Emily Ostertag, a designer who worked on both of Rec Well’s new facilities, discussed how rec centers can make people of all fitness levels feel comfortable. One way is by providing a variety of programming. Bakke, for example, includes traditional rec center programming, such as weight rooms and hardwood courts, and non-traditional spaces such as a climbing wall and eSports studios. Another way to make users feel comfortable is by creating “neighborhoods” within the building for people of various fitness levels.

“Rec centers tend to be large, open buildings that can feel overwhelming. To balance that, we created more privatized areas—fitness neighborhoods—that make people feel more comfortable. I compare them to the booths in a restaurant that offer passive privacy. You can still see what’s going on elsewhere, but you feel like you’re in your own private zone.”

Wellness Strategies for Existing Spaces

University of Wisconsin’s new rec centers benefit from a better understanding of wellbeing than existed just a decade or two ago. Yet universities with older facilities can add wellbeing elements to existing rec centers. The panel offered several suggestions for modifying older facilities, including:

Khan spoke of ways to bring the outdoor elements inside the facility, such as a popular space within Bakke that features artificial turf and double-height windows that allow for lots of natural light.

Diehl discussed how plants, artwork, wall colors and environmental graphics can be used to benefit wellbeing.
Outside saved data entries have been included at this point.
Definition prune_untagged (n : nat) : M world unit :=
  b ← branch_of n None;
  br ← deref_branch b;
  nd ← deref_node n;
  l ← from_some AttributeError (b_latest br);
  keep ← gets (λ w, hash_of_rev w l :: (hash_of_rev w <$> (map_to_list (n_tags nd)).*2));
  modify (set_branches (<[b := Branch (b_node br) (b_txid br) (b_origin br)
                                 (filter (λ p, p.1 ∈ keep) (b_revs br)) (b_latest br)]>)).

(** ** Proxies *)

Definition mk_proxy (n : nat) (full_path : string) (exclusive : bool) : M world unit :=
  nd ← deref_node n;
  match n_proxy nd with
  | None => modify (set_nodes (<[n := Node (n_type nd) (n_branches nd) (n_tags nd)
                                        (Some (Proxy full_path exclusive (λ _, [])))]>))
  | Some p => if p_exclusive p then raise ValueError else mret tt
  end.

(** [_get_proxy]: the proxy is known by its node. *)
Fixpoint get_proxy_ (fuel : nat) (n : nat) (path full_path : string) (exclusive : bool) : M world nat :=
  match fuel with
  | 0 => raise OutOfFuel
  | S fuel =>
      let path := strip_slashes path in
      if decide (path = "") then _ ← mk_proxy n full_path exclusive; mret n
      else
        r ← latest n;
        let '(name, path) := partition_slash path in
        field ← field_of n name;
        if ct_is_container field then
          if decide (path = "") then raise ValueError
          else if decide (ct_key field = "") then raise ValueError
          else
            let '(key, path) := partition_slash path in
            key ← key_from_str field key;
            children ← children_of r name;
            p ← find_child children (ct_key field) key;
            child_node ← node_of_rev p.2;
            get_proxy_ fuel child_node path full_path exclusive
        else
          cs ← children_of r name;
          child_rev ← from_some IndexError (head cs);
          child_node ← node_of_rev child_rev;
          get_proxy_ fuel child_node path full_path exclusive
  end.

Definition get_proxy (n : nat) (path : string) (exclusive : bool) : M world nat :=
  get_proxy_ (S (String.length path)) n path path exclusive.

(** ** Loading from the key-value store *)

Definition kv_get (k : option string) : M world blob :=
  kv ← gets kv_store;
  m ← from_some AttributeError kv;
  k ← from_some KeyError k;
  from_some KeyError (m !! k).

(** [load_config]: [ParseFromString] into an empty message of the class *)
Definition load_config (cls : string) (h : string) : M world local :=
  b ← kv_get (Some h);
  match b with
  | BConfig d => mret (Local cls (l_own d))
  | _ => raise ValueError
  end.

(** [PersistedConfigRevision.load]; [load_child] is [load_latest] of a child. *)
Definition persisted_load (load_child : nat → option string → M world unit)
    (b : nat) (cls : string) (h : option string) : M world nat :=
  bl ← kv_get h;
  match bl with
  | BRev children_list config_hash =>
      d ← load_config cls config_hash;
      cfields ← lift (children_fields cls);
      children ← foldM (λ acc '(field_name, meta),
          hs ← from_some KeyError (children_list !! field_name);
          l ← foldM (λ l child_hash,
                child_node ← fresh_id;
                _ ← modify (set_nodes (<[child_node := Node (ct_type meta) ∅ ∅ None]>));
                _ ← load_child child_node child_hash;
                child_rev ← latest child_node;
                mret (l ++ [child_rev])) [] hs;
          mret (<[field_name := l]> acc)) ∅ (iteritems cfields);
      mkrev b d children
  | _ => raise ValueError
  end.

(** [load_latest] of a node: [fuel] bounds the depth of the stored tree. *)
Fixpoint load_latest (fuel : nat) (n : nat) (h : option string) : M world unit :=
  match fuel with
  | 0 => raise OutOfFuel
  | S fuel =>
      nd ← deref_node n;
      b ← new_branch n None None;
      r ← persisted_load (load_latest fuel) b (n_type nd) h;
      _ ← make_latest n b r [];
      set_branch n None b
  end.

End nodes.
(* ===== verification/TaskRunner.v ===== *)
(** * Tasks of OpenOMCI and the runner that schedules them

    The class [Task] of src/voltha/extensions/omci/tasks/task.py (the part all
    tasks share) and the class [TaskRunner] of tasks/task_runner.py, which
    limits the tasks that use an ONU's management channel: at most one when it
    asks for exclusive use, by priority and then in the order of arrival.

    Tasks are objects with an identifier that is never reused, so queues hold
    identifiers and [objs] is the heap.  The runner's state includes the part
    of the reactor it uses: the calls it has asked for with
    [reactor.callLater(0, ...)], in no particular order.  Twisted's Deferred is
    the class [Deferreds], with the laws [DeferredLaws]. *)
From S2P Require Import Prelude.
From stdpp Require Import base gmap list strings sorting relations.
From Stdlib Require Import ZArith Lia.

Local Open Scope Z_scope.

(** A Deferred without a canceller: whether and how it has fired, firing it
    ([None]: [AlreadyCalledError]) and cancelling it. *)
Class Deferreds := {
  dfr : Type;
  Deferred : dfr;
  fired : dfr → option bool;
  fire : bool → dfr → option dfr;
  dcancel : dfr → dfr;
}.

Class DeferredLaws {HD : Deferreds} : Prop := {
  new_not_fired : fired Deferred = None;
  fire_once : ∀ ok d, fired d = None → ∃ d', fire ok d = Some d' ∧ fired d' = Some ok;
  cancel_fails : ∀ d, fired d = None → fired (dcancel d) = Some false;
  cancel_keeps : ∀ d r, fired d = Some r → fired (dcancel d) = Some r;
}.

(** An instance: the outcome, and whether it came from cancelling, after
    which the next attempt to fire is ignored. *)
Definition plain_deferreds : Deferreds := {|
  dfr := option (bool * bool);
  Deferred := None;
  fired := fmap fst;
  fire ok d := match d with
               | None => Some (Some (ok, false))
               | Some (r, true) => Some (Some (r, false))
               | Some (_, false) => None
               end;
  dcancel d := match d with None => Some (false, true) | _ => d end;
|}.

Lemma plain_deferred_laws : @DeferredLaws plain_deferreds.
Proof. split; [done| | |]; simpl; intros; destruct d as [[]|]; naive_solver. Qed.

Section task_runner.
Context {HO : DictOrder} {HD : Deferreds}.

(** ** State *)

(** A task; [t_callbacks] counts how often the runner has added its two
    callbacks to the Deferred. *)
Record task := Task {
  t_priority : Z;
  t_exclusive : bool;
  t_running : bool;
  t_deferred : option dfr;
  t_callbacks : nat;
  t_agent : bool;
}.

Inductive call :=
  | CStart (id : Z)
  | CRunNext.

#[export] Instance call_eq_dec : EqDecision call.
Proof. solve_decision. Defined.

(** [_running_queue] maps each task's identifier to the task: the set of the
    identifiers. *)
Record runner := Runner {
  pending_queue : gmap Z (list Z);
  running_queue : gset Z;
  active : bool;
  successful_tasks : Z;
  failed_tasks : Z;
  objs : gmap Z task;
  next_task_id : Z;
  calls : list call;
}.

Definition set_pending (f : gmap Z (list Z) → gmap Z (list Z)) (s : runner) : runner :=
  Runner (f (pending_queue s)) (running_queue s) (active s) (successful_tasks s) (failed_tasks s)
    (objs s) (next_task_id s) (calls s).
Definition set_running (f : gset Z → gset Z) (s : runner) : runner :=
  Runner (pending_queue s) (f (running_queue s)) (active s) (successful_tasks s) (failed_tasks s)
    (objs s) (next_task_id s) (calls s).
Definition set_active (b : bool) (s : runner) : runner :=
  Runner (pending_queue s) (running_queue s) b (successful_tasks s) (failed_tasks s)
    (objs s) (next_task_id s) (calls s).
Definition set_counts (f g : Z → Z) (s : runner) : runner :=
  Runner (pending_queue s) (running_queue s) (active s) (f (successful_tasks s)) (g (failed_tasks s))
    (objs s) (next_task_id s) (calls s).
Definition set_objs (f : gmap Z task → gmap Z task) (s : runner) : runner :=
  Runner (pending_queue s) (running_queue s) (active s) (successful_tasks s) (failed_tasks s)
    (f (objs s)) (next_task_id s) (calls s).
Definition set_calls (f : list call → list call) (s : runner) : runner :=
  Runner (pending_queue s) (running_queue s) (active s) (successful_tasks s) (failed_tasks s)
    (objs s) (next_task_id s) (f (calls s)).

Definition mkrunner (next_id : Z) : runner := Runner ∅ ∅ false 0 0 ∅ next_id [].

(** [reactor.callLater(0, c)] *)
Definition callLater (c : call) : M runner unit := modify (set_calls (λ l, l ++ [c])).

Definition the_task (id : Z) : M runner task := o ← gets objs; from_some KeyError (o !! id).

Definition upd_task (id : Z) (f : task → task) : M runner unit := modify (set_objs (alter f id)).

(** ** Tasks *)
Definition DEFAULT_PRIORITY : Z := 128.

Definition new_task (priority : Z) (exclusive : bool) : M runner Z :=
  _ ← passert (bool_decide (0 ≤ priority ≤ 255));
  n ← gets next_task_id;
  let id := n + 1 in
  _ ← modify (λ s, Runner (pending_queue s) (running_queue s) (active s) (successful_tasks s)
                     (failed_tasks s) (<[id := Task priority exclusive false (Some Deferred) 0 true]> (objs s))
                     id (calls s));
  mret id.
(** A trigger the state waits for is accepted, and the state it leads to has
    its own continuation. *)
Lemma fire_run now t w : WF w → expected (state (w_sync w)) (KTimer t) → mib_timers w = [] → mib_clients w = ∅ →
  ∃ w', fire_ now t w = (Ok tt, w') ∧ WF w' ∧ (token w' ∨ halted w') ∧
    first_dest MIB_TRANSITIONS (state (w_sync w)) t = Some (state (w_sync w')) ∧
    (state (w_sync w') = "in_sync" → mib_db_in_sync (w_dev w') = true ∧ last_mib_db_sync (w_sync w') = Some now).
Proof.
  intros Hw He Ht Hc.
  assert (∃ d, first_dest MIB_TRANSITIONS (state (w_sync w)) t = Some d ∧
    (d = "starting" ∨ state (w_sync w) ≠ "disabled" ∧
      (d = "uploading" ∨ d = "examining_mds" ∨ d = "in_sync" ∨ d = "out_of_sync" ∨ d = "auditing" ∨ d = "resynchronizing")))
    as (d&Hd&Hcases).
  { inversion He as [Hst Hk|Hst Hk|Hst Hk|Hst Hk|Hst Hk|Hst Hk|Hst Hk|Hst Hk|Hst Hk|Hst Hk|Hst Hk|Hst Hk|
      Hst Hk|Hst Hk|Hst Hk|Hst Hk|Hst Hk|Hst Hk|Hst Hk|Hst Hk|Hst Hk]; simplify_eq;
      (eexists; split; [vm_compute; reflexivity|]; rewrite <-?Hst; naive_solver). }
  rewrite (fire_to now t d w Hd), Hd.
  destruct Hcases as [->|[Hne Hcases]].
  - destruct (enter_starting now w Hw Ht Hc) as (w'&Hr&Hw'&Hst'&Htok). exists w'. split_and!; try done; [by left|congruence..].
  - pose proof (bare_moved w d Hw Hne Ht Hc) as Hb. set (w1 := w <| w_sync ::= _ |>) in *.
    assert (d ≠ "in_sync" → entered d (on_enter device_id get_me_map timeout_delay audit_delay resync_delay caps_timeout_delay now d) w1) as Hent.
    { intros Hnin. destruct Hcases as [->|[->|[->|[->|[->| ->]]]]]; [by apply enter_uploading|by apply enter_examining|done
        |by apply enter_out_of_sync|by apply enter_auditing|by apply enter_resynchronizing]. }
    destruct (decide (d = "in_sync")) as [->|Hnin].
    + destruct (enter_in_sync now w1 Hb) as (w'&Hr&Hw'&Hst'&Htok&Hb'&Hl'). exists w'. split_and!; try done; congruence.
    + destruct (Hent Hnin) as (w'&Hr&Hw'&Hst'&Htok). exists w'. split_and!; try done; [by left|congruence..].
Qed.
(** ** Calls of the reactor *)
Lemma timer_split (w : world) i n delay f : WF w → w_timers w !! i = Some (n, delay, f) →
  ∃ l1 l2, w_timers w = l1 ++ (n, delay, f) :: l2 ∧ filter (λ t, t.1.1 ≠ n) (w_timers w) = l1 ++ l2.
Proof.
  intros Hw Hi. pose proof (wf_ids w Hw) as Hnd. apply list_elem_of_split_length in Hi as (l1&l2&Hl&_).
  exists l1, l2. split; [done|]. rewrite Hl in *. rewrite !fmap_app in Hnd. csimpl in *.
  apply NoDup_app in Hnd as (_&H1&H2). apply NoDup_cons in H2 as [H2 _].
  assert (∀ l : list (nat * Z * tfun), n ∉ l.*1.*1 → filter (λ t, t.1.1 ≠ n) l = l) as Hid.
  { induction l as [|t l IH]; intros Hn; [done|]. rewrite filter_cons, decide_True, IH; [done|set_solver|set_solver]. }
  rewrite filter_app, filter_cons, decide_False by auto. rewrite !Hid; [done|done|].
  intros Hn. apply (H1 n Hn). set_solver.
Qed.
Ostertag suggested older rec centers audit how their existing spaces are used and how they might adapt to new uses and programming. “For example, racquetball is not as popular as it once was, said Ostertag. “Yet some existing facilities have 10 racquetball courts and only two are in regular use. Those courts can be great spaces to retrofit into a new use such as a wellbeing space, a spin studio, or something else.”

UW’s new Bakke Recreation & Wellbeing Center.
Turf workout spaces, daylit hardwood courts, a climbing wall, golf simulators, spinning studio and yoga/meditation/prayer room inside UW’s new Bakke Recreation & Wellbeing Center. Photos courtesy HOK


You Can’t Spell Recruitment Without Rec

While Rec Well’s new facilities were designed to address the needs of UW students, there’s no doubt the rec centers are also making an impression on students far beyond Madison.
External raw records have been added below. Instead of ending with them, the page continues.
(** ** MibUploadTask *)

(** One attempt at an instance; [true] is the [break] that follows. *)
Definition upload_next (seq_no retry : Z) : T bool :=
  try_
    (_ ← send (mib_upload_next seq_no);
     _ ← stop_if_not_running MibUploadFailure;
     mret true)
    (λ e,
      if decide (e = TimeoutError) then
        if decide (retry >= 2) then raise_ MibUploadFailure
        else
          _ ← yield (Asleep 300);
          _ ← stop_if_not_running MibUploadFailure;
          mret false
      else raise_ e).

Definition perform_mib_upload : T unit :=
  try_
    (_ ← agent_device;
     results ← send mib_reset;
     _ ← stop_if_not_running MibUploadFailure;
     status ← some_or KeyError (success_code results);
     if decide (status ≠ Success) then raise_ MibUploadFailure
     else
       results ← send mib_upload;
       _ ← stop_if_not_running MibUploadFailure;
       n ← some_or KeyError (number_of_commands results);
       _ ← forT (λ seq_no,
             on ← yield Enabled;
             if (on : bool) then until (upload_next seq_no) (zrange 3)
             else raise_ MibUploadFailure) (zrange n);
       callback OText)
    (λ e,
      if decide (e = AlreadyCalledError) then
        d ← get_ k_deferred;
        d ← some_or AttributeError d;
        lift_ (passert (bool_decide (is_Some (result_of d))))
      else errback).

(** ** GetMdsTask *)

(** The attribute is a number of 16 bits. *)
Definition int_value (v : input) : option Z :=
  match v with Plain (AInt n) => Some n | _ => None end.
Lemma first_fires : spec_ pending (perform_get_omci_first cls eid names allow) first_done.
Proof.
  pose proof any_ok as HE. unfold perform_get_omci_first, get_stop_if_not_running.
  apply (spec_try _ _ _ _ _ _ first_step); [| |done].
  - do 4 (apply first_bind; [keeps|intros ?]). case_decide.
    + apply first_bind; [by apply gen_keeps_set|intros _]. do 2 (apply first_bind; [keeps|intros ?]).
      case_decide; [by apply spec_ret|]. apply first_bind; [keeps|intros r].
      eapply spec_bind; [apply fire_pending| |by intros e s [? _]]. intros u. apply spec_ret. intros s [_ Hs]. by eexists.
    + case_decide; [|apply first_raise]. case_decide; [apply first_raise|by apply spec_ret].
  - intros e. eapply spec_bind; [apply fire_pending| |by intros e' s [? _]]. intros u. apply spec_ret.
    intros s [_ Hs]. by exists OFailure.
Qed.

(** Steps whose exceptions are caught. *)
Definition quiet (r : result unit) (s : tstate) : Prop := r = Ok tt ∧ pending s.

Lemma quiet_try m : keeps anywhere undisturbed any_exn pending m → spec_ pending (try_ m (λ _, mret tt)) quiet.
Proof.
  intros Hm. eapply spec_try; [exact Hm| |].
  - intros e. apply spec_ret. by intros s [? _].
  - by intros [] s [? _].
Qed.

Lemma quiet_forT {B} (f : B → T unit) l : (∀ x, spec_ pending (f x) quiet) → spec_ pending (forT f l) quiet.
Proof.
  intros Hf. induction l as [|x l IH]; [by intros s Hs|]. eapply spec_bind; [apply Hf| |by intros e s [? _]].
  intros u. eapply spec_mono; [exact IH| |done]. by intros s [_ ?].
Qed.

Lemma missing_quiet m i : spec_ pending (get_missing_attribute cls eid m i) quiet.
Proof.
  pose proof any_ok as HE. unfold get_missing_attribute, get_stop_if_not_running. case_decide; [|by apply spec_ret].
  apply quiet_try. keeps; by apply gen_keeps_set.
Qed.

Lemma failed_quiet n : spec_ pending (get_failed_attribute cls eid n) quiet.
Proof.
  pose proof any_ok as HE. unfold get_failed_attribute, get_stop_if_not_running, tmp_.
  apply quiet_try. keeps; by apply gen_keeps_set.
Qed.

Local Abbreviation fired_ := (λ (_ : result unit) s, fired_for (CGet a b) s).

Lemma quiet_then {B} (m : T unit) (f : tstate → B) (k : B → T unit) :
  spec_ pending m quiet → (∀ x, spec_ pending (k x) fired_) → spec_ pending (_ ← m; x ← get_ f; k x) fired_.
Proof.
  intros Hm Hk. eapply spec_bind; [exact Hm| |by intros e s [? _]]. intros u.
  apply (spec_bind _ _ _ _ _ _ (λ r s, pending s ∧ ∃ x, r = Ok x)).
  - apply spec_lift. intros s [_ Hs]. split; [done|]. by eexists.
  - intros x. eapply spec_mono; [apply Hk| |done]. by intros s [? _].
  - by intros e s [_ [x ?]].
Qed.

Lemma callback_fires o : spec_ pending (callback (OAttributes o)) fired_.
Proof. eapply spec_mono; [apply fire_pending|done|]. intros r s [_ Hs]. by eexists. Qed.

Lemma followup_fires (m : T unit) : spec_ pending m fired_ → spec_ pending (in_next_turn m) fired_.
Proof.
  intros Hm. unfold in_next_turn. apply (spec_bind _ _ _ _ _ _ (λ r s, pending s ∧ r = Ok tt)).
  - apply spec_yield; [done|]. intros s [] s' Hs [-> _]. done.
  - intros u. apply (spec_bind _ _ _ _ _ _ (λ r s, pending s ∧ r = Ok true)).
    + apply spec_lift. intros s [[Hd Hr] _]. simpl. by rewrite Hr.
    + intros x s [Hs [= ->]]. by apply Hm.
    + by intros e s [_ ?].
  - by intros e s [_ ?].
Qed.

Lemma get_fires : spec_ pending (perform_get_omci cls eid names allow) fired_.
Proof.
  unfold perform_get_omci. eapply spec_bind; [apply first_fires| |].
  - intros [|m|r]; simpl.
    + by apply spec_ret.
    + apply followup_fires. apply quiet_then; [apply quiet_forT, missing_quiet|intros x; apply callback_fires].
    + apply followup_fires. unfold perform_get_failed_attributes.
      apply (spec_bind _ _ _ _ _ _ quiet); [by apply spec_lift| |by intros e s [? _]]. intros u.
      eapply spec_mono; [apply quiet_then; [apply quiet_forT, failed_quiet|]|by intros s [_ ?]|done].
      intros tmp. apply (spec_bind _ _ _ _ _ _ quiet); [by apply spec_lift| |by intros e s [? _]]. intros u'.
      eapply spec_mono; [apply callback_fires|by intros s [_ ?]|done].
  - by intros e s [].
Qed.
End get_request.

Lemma fresh_pending c : pending (fresh_task c).
Proof. split; [|done]. exists Pending. split; [done|apply new_pending]. Qed.


(** *** A stopped task is silent *)

(** [task.stop()]: the tasks that keep a reference to the device drop it. *)
Definition stopped_task (c : client) (s : tstate) : tstate :=
  let s := s <| k_running := false |> <| k_deferred := None |> <| k_agent := false |> in
  match c with
  | CResync => s <| k_device := false |> <| k_db := None |>
  | CCaps => s <| k_device := false |>
  | _ => s
  end.

(** While a task waits for an answer, a delay or the reactor it may be stopped;
    the other questions are answered at once. *)
Definition may_stop (c : client) (X : Type) (w : wait X) (x : X) (s s' : tstate) : Prop :=
  match w with
  | Send _ | Asleep _ | NextTurn => s' = s ∨ s' = stopped_task c s
  | _ => s' = s
  end.

Definition sends_running (X : Type) (w : wait X) (s : tstate) : Prop :=
  match w with Send _ => k_running s = true | _ => True end.

Section silent.
Context (c : client).
Local Abbreviation sspec := (spec sends_running (may_stop c)).

Definition is_running (s : tstate) : Prop := k_running s = true.

(** It goes on only while it runs. *)
Definition goes_on {A} (r : result A) (s : tstate) : Prop := match r with Ok _ => is_running s | Err _ => True end.
Definition whatever {A} (r : result A) (s : tstate) : Prop := True.

Lemma on_bind {A B} (m : T A) (k : A → T B) : sspec is_running m goes_on → (∀ a, sspec is_running (k a) goes_on) →
  sspec is_running (m ≫= k) goes_on.
Proof. intros Hm Hk. by apply (spec_bind _ _ _ _ _ _ goes_on). Qed.

Lemma on_ret {A} (a : A) : sspec is_running (mret a) goes_on.
Proof. intros s Hs. exact Hs. Qed.

Lemma on_lift {A} (m : M tstate A) : (∀ s, k_running (m s).2 = k_running s) → sspec is_running (lift_ m) goes_on.
Proof. intros Hm. apply spec_lift. intros s Hs. unfold goes_on, is_running. rewrite Hm. by destruct (m s).1. Qed.

Lemma on_pure {A} (m : M tstate A) : pure m → sspec is_running (lift_ m) goes_on.
Proof. intros Hm. apply on_lift. intros s. by rewrite (proj1 (Hm s)). Qed.

Lemma on_some_or {A} e (o : option A) : sspec is_running (some_or e o) goes_on.
Proof. apply on_lift. by destruct o. Qed.

(** A request, and the test that follows it. *)
Lemma on_send {B} (f : M tstate omci_frame) e (k : reply → T B) : pure f →
  (∀ r, sspec is_running (k r) goes_on) → sspec is_running (r ← send f; _ ← stop_if_not_running e; k r) goes_on.
Proof.
  intros Hf Hk. apply (spec_bind _ _ _ _ _ _ whatever); [|intros r|done].
  - apply (spec_bind _ _ _ _ _ _ goes_on); [by apply on_pure| |done]. intros fr.
    apply (spec_bind _ _ _ _ _ _ whatever); [by apply spec_yield|intros r|done]. by apply spec_lift.
  - apply (spec_bind _ _ _ _ _ _ goes_on); [|intros u; apply Hk|done].
    intros s _. unfold stop_if_not_running, get_, gets, lift_, mbind, gen_bind. simpl. by destruct (k_running s) eqn:Hr.
Qed.

Lemma on_stop_if e : sspec (λ _, True) (stop_if_not_running e) goes_on.
Proof. intros s _. unfold stop_if_not_running, get_, gets, lift_, mbind, gen_bind. simpl. by destruct (k_running s) eqn:Hr. Qed.

Lemma on_forT {B} (f : B → T unit) l : (∀ b, sspec is_running (f b) goes_on) → sspec is_running (forT f l) goes_on.
Proof. intros Hf. induction l; [apply on_ret|]. by apply on_bind. Qed.

Lemma on_until {B} (f : B → T bool) l : (∀ b, sspec is_running (f b) goes_on) → sspec is_running (until f l) goes_on.
Proof. intros Hf. induction l as [|b l IH]; [apply on_ret|]. apply on_bind; [done|]. intros []; [apply on_ret|done]. Qed.

Lemma silent_fire P o : sspec P (fire_deferred o) whatever.
Proof.
  unfold fire_deferred. do 3 (apply (spec_bind _ _ _ _ _ _ whatever); [by apply spec_lift|intros ?|done]). by apply spec_lift.
Qed.

Lemma on_agent_device : sspec is_running agent_device goes_on.
Proof.
  apply on_bind; [by apply on_lift|]. intros []; [|by apply on_lift]. apply on_bind; [|intros r; by apply on_lift].
  apply spec_yield; [done|]. intros s x s' Hs ->. exact Hs.
Qed.
Lemma on_fire o : sspec is_running (fire_deferred o) goes_on.
Proof.
  unfold fire_deferred. apply on_bind; [by apply on_lift|intros d]. do 2 (apply on_bind; [apply on_some_or|intros ?]).
  by apply on_lift.
Qed.

Lemma on_upload_next n r : sspec is_running (upload_next ShortField n r) goes_on.
Proof.
  apply (spec_try _ _ _ _ _ _ goes_on); [|intros e|done].
  - apply on_send; [apply pure_mib_upload_next|intros x; apply on_ret].
  - case_decide; [|by apply spec_lift]. case_decide; [by apply spec_lift|].
    apply (spec_bind _ _ _ _ _ _ whatever); [by apply spec_yield|intros u|done].
    apply (spec_bind _ _ _ _ _ _ goes_on); [apply on_stop_if|intros v; apply on_ret|done].
Qed.

Lemma silent_upload : sspec is_running (perform_mib_upload ShortField) whatever.
Proof.
  unfold perform_mib_upload. apply (spec_try _ _ _ _ _ _ goes_on); [|intros e|done].
  - apply on_bind; [apply on_agent_device|intros _]. apply on_send; [apply pure_mib_reset|intros r].
    apply on_bind; [apply on_some_or|intros st]. case_decide; [by apply on_lift|].
    apply on_send; [apply pure_mib_upload|intros r']. apply on_bind; [apply on_some_or|intros n].
    apply on_bind; [|intros _; apply on_fire]. apply on_forT. intros i. apply on_bind.
    + apply spec_yield; [done|]. intros s x s' Hs ->. exact Hs.
    + intros []; [apply on_until; intros; apply on_upload_next|by apply on_lift].
  - case_decide; [|apply silent_fire]. apply (spec_bind _ _ _ _ _ _ whatever); [by apply spec_lift| |done].
    intros d. apply (spec_bind _ _ _ _ _ _ whatever); [by apply spec_lift|intros ?|done]. by apply spec_lift.
Qed.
In response to a question about how rec centers can aid recruitment, Khan told a story about one of Rec Well’s previous facilities, an outdated building known as the SERF.
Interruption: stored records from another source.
Definition send_frame (frame : omci_frame) (tid timeout now : Z) : M omci_cc nat :=
  rs ← gets requests;
  _ ← passert (bool_decide (rs !! tid = None));
  _ ← passert (bool_decide (tid >= 0));
  _ ← with_me_map (
        classes ← gets entity_id_to_class_map;
        msg ← lift (hexify_str classes frame);
        a ← gets proxy_address;
        a ← from_some TypeError a;
        lift (send_proxied_message a msg));
  _ ← modify (λ s, s <| tx_frames ::= Z.add 1 |>);
  d ← gets (λ s, length (deferreds s));
  _ ← modify (λ s, s <| deferreds ::= λ l, l ++ [CCDeferred tid timeout Pending] |>
                     <| requests ::= <[tid := Request now d frame timeout]> |>);
  _ ← (if decide (timeout > 0) then modify (λ s, s <| cc_timers ::= λ l, l ++ [d] |>) else mret tt);
  mret d.

(** [send] also writes the transaction identifier in the frame, which is the
    caller's object: it is returned as it is after the call. *)
Definition send (frame : omci_frame) (timeout now : Z) : M omci_cc (sent * omci_frame) :=
  _ ← flush MAX_OMCI_REQUEST_AGE;
  _ ← passert (bool_decide (timeout <= MAX_OMCI_REQUEST_AGE));
  en ← gets enabled;
  a ← gets proxy_address;
  match en, a with
  | true, Some _ =>
      tid ← match transaction_id frame with None => get_tx_tid | Some t => mret t end;
      let frame := OmciFrame (Some tid) (message_type frame) (omci_message frame) in
      r ← try_except (d ← send_frame frame tid timeout now; mret (inr d))
            (λ e,
              _ ← modify (λ s, s <| tx_errors ::= Z.add 1 |>);
              _ ← count_error;
              mret (inl e));
      mret (r, frame)
  | _, _ => mret (inl GenericException, frame)
  end.

(** ** Enabling *)
Definition start_ : M omci_cc unit :=
  en ← gets enabled;
  _ ← passert en;
  _ ← flush 0;
  dev ← gets cc_device_id;
  a ← lift (get_device dev);
  modify (λ s, s <| proxy_address := Some a |>).

Definition stop_ : M omci_cc unit :=
  en ← gets enabled;
  _ ← passert (negb en);
  _ ← flush 0;
  modify (λ s, s <| proxy_address := None |> <| alarm_queue := None |> <| avc_queue := None |>
                 <| test_results_queue := None |>).

Definition set_enabled (value : bool) : M omci_cc unit :=
  en ← gets enabled;
  if decide (en = value) then mret tt
  else
    _ ← modify (λ s, s <| enabled := value |>);
    if value then start_ else stop_.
“Our campus tour guides wouldn’t even bring people to the building. They’d point to it and say, ‘That’s the SERF’ and then walk in the other direction. Now, we are one of the stops on the tour. That’s a huge difference,” said Khan. “I’ve shown our new buildings to prospective students who are leaning toward going to other schools. After they see these spaces and how impressive and inclusive they are, they change their mind and say, ‘You know, I really need to consider coming here instead.’ That’s a big deal.”